**Task to carry out:**
What you return should be the lines from the first line of the records below through the line holding "What [#[entry_point]] wraps", unchanged.

Given records section start

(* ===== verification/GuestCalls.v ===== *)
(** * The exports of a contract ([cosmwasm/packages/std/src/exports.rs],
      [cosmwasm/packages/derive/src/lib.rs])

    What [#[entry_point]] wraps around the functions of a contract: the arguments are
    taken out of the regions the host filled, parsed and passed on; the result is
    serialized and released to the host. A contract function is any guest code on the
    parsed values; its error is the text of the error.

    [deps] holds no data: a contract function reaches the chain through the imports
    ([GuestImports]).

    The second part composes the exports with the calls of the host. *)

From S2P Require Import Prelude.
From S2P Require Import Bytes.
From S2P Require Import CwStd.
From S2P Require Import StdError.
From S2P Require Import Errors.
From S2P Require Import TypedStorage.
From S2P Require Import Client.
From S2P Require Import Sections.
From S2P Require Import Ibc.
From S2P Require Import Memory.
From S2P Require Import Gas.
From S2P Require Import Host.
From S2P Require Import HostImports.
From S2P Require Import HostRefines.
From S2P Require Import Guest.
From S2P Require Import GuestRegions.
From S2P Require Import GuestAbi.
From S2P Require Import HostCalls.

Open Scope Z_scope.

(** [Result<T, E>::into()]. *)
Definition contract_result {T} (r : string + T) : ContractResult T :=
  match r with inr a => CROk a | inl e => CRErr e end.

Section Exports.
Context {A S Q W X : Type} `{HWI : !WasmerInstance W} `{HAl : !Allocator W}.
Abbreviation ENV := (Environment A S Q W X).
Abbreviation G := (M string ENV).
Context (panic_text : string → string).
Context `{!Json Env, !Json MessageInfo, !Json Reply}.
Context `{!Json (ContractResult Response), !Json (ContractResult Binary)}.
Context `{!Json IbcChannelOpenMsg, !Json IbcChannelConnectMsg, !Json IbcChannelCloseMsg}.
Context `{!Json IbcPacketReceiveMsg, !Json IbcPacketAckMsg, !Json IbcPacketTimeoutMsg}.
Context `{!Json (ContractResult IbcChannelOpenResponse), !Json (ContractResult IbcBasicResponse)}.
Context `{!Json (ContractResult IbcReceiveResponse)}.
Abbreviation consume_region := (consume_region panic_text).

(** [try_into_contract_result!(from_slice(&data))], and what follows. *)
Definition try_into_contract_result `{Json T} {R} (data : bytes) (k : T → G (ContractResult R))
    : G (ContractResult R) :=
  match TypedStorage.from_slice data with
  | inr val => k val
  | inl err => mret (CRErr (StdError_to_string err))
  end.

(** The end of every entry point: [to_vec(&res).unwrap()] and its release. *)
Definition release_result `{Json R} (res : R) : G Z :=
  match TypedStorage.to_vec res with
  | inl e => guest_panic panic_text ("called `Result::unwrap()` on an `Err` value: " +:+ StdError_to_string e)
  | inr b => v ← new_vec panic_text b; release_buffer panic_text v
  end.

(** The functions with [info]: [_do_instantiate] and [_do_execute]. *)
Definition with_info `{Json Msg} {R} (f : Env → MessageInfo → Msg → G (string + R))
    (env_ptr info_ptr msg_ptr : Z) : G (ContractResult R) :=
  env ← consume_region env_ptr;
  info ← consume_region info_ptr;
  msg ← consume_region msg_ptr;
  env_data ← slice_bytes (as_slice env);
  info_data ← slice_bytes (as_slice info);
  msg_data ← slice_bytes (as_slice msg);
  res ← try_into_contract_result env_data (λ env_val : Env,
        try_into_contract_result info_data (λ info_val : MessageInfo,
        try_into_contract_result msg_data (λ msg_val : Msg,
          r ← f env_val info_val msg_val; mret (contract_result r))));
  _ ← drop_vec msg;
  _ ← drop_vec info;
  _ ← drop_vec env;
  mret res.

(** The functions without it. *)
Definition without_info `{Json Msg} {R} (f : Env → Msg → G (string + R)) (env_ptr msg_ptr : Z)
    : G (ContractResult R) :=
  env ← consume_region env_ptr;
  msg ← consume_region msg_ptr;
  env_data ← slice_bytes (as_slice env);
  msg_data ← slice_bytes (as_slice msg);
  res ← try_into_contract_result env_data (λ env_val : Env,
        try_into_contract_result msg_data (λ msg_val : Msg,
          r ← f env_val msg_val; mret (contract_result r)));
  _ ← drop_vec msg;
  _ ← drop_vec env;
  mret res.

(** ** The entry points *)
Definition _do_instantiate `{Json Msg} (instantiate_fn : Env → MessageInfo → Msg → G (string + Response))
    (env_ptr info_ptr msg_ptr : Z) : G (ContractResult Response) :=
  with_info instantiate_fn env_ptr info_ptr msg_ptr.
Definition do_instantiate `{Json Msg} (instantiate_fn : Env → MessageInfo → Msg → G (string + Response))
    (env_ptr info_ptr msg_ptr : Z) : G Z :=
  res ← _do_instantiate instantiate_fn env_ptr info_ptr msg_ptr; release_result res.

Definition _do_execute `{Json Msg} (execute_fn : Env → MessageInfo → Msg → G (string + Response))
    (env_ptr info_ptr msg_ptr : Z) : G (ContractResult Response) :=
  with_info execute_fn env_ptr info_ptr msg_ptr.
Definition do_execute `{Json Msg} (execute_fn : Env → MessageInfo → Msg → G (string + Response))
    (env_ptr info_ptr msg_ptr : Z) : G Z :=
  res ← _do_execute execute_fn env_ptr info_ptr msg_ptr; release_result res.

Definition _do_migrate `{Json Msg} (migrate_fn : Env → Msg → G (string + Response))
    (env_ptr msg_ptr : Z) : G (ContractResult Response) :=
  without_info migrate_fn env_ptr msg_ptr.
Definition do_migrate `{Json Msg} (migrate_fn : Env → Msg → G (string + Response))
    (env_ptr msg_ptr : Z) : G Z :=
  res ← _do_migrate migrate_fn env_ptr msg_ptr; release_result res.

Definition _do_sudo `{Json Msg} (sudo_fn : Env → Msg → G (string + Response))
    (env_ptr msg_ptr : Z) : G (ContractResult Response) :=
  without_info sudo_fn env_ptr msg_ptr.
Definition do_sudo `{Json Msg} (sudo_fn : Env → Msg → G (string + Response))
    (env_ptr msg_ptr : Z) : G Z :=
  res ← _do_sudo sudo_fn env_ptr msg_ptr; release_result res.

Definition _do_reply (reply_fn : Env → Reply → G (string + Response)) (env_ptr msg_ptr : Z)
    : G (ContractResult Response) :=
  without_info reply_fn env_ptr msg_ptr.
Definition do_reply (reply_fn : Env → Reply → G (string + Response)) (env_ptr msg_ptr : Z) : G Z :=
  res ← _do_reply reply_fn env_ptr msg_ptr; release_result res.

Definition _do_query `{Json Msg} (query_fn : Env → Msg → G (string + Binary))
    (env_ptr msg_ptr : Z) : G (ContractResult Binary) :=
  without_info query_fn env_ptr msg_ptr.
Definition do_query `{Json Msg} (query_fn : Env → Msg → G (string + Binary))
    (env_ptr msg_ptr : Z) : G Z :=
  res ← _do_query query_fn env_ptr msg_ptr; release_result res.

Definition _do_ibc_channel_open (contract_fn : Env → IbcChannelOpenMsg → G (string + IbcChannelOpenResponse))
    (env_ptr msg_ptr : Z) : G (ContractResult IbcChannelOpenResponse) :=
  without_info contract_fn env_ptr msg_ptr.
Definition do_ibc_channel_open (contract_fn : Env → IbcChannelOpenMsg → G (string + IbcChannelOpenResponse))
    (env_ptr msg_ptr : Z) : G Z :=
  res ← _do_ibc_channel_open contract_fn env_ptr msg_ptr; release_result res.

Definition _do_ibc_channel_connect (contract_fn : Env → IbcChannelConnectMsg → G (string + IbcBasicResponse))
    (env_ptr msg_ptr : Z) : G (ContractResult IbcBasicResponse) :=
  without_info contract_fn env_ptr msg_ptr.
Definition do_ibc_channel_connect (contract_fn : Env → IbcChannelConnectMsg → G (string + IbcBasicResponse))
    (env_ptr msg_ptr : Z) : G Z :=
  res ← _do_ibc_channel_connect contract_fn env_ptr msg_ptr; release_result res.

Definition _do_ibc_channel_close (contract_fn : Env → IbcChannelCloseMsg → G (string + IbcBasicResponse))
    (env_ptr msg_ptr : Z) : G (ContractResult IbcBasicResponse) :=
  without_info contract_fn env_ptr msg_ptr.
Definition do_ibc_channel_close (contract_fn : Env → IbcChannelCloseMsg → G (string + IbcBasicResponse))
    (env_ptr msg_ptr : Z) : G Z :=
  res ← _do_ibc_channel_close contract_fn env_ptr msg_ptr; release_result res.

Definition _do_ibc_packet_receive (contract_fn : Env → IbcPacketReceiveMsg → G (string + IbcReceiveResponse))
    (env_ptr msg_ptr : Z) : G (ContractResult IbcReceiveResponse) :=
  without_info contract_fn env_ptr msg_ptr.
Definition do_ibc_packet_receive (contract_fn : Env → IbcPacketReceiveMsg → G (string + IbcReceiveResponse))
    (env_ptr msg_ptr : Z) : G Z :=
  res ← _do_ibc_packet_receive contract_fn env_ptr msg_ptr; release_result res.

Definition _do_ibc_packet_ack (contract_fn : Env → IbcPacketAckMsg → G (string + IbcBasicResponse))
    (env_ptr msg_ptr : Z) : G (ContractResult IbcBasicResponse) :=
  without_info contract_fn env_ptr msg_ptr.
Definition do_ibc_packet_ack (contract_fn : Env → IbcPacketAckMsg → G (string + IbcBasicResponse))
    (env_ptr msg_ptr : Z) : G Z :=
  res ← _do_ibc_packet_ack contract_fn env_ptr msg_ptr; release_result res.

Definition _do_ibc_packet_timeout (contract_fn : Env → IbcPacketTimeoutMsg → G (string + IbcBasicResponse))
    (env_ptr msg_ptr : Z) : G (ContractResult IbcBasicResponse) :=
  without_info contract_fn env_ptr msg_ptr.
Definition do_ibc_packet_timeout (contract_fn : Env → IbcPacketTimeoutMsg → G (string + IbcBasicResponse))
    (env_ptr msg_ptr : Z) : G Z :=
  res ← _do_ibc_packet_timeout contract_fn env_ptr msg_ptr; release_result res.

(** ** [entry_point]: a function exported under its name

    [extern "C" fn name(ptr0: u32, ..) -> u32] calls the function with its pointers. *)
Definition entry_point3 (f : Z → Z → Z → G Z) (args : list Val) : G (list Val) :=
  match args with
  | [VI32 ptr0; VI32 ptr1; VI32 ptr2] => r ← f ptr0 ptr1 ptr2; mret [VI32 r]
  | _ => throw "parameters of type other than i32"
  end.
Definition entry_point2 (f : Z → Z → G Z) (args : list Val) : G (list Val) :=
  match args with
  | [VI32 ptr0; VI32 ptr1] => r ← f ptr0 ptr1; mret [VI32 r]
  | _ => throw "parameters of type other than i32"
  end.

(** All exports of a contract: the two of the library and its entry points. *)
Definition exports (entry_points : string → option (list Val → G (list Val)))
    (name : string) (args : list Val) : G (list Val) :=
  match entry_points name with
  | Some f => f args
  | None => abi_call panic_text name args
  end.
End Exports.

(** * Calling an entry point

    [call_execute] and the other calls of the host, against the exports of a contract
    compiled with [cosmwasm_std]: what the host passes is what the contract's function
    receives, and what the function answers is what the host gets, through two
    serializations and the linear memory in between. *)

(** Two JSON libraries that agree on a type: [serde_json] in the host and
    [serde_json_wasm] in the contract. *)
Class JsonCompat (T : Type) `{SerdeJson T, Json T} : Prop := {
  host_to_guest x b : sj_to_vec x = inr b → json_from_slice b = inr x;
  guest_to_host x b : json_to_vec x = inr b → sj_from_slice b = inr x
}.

Given records section end

**Finished task:**
(* ===== verification/GuestCalls.v ===== *)
(** * The exports of a contract ([cosmwasm/packages/std/src/exports.rs],
      [cosmwasm/packages/derive/src/lib.rs])

    What [#[entry_point]] wraps around the functions of a contract: the arguments are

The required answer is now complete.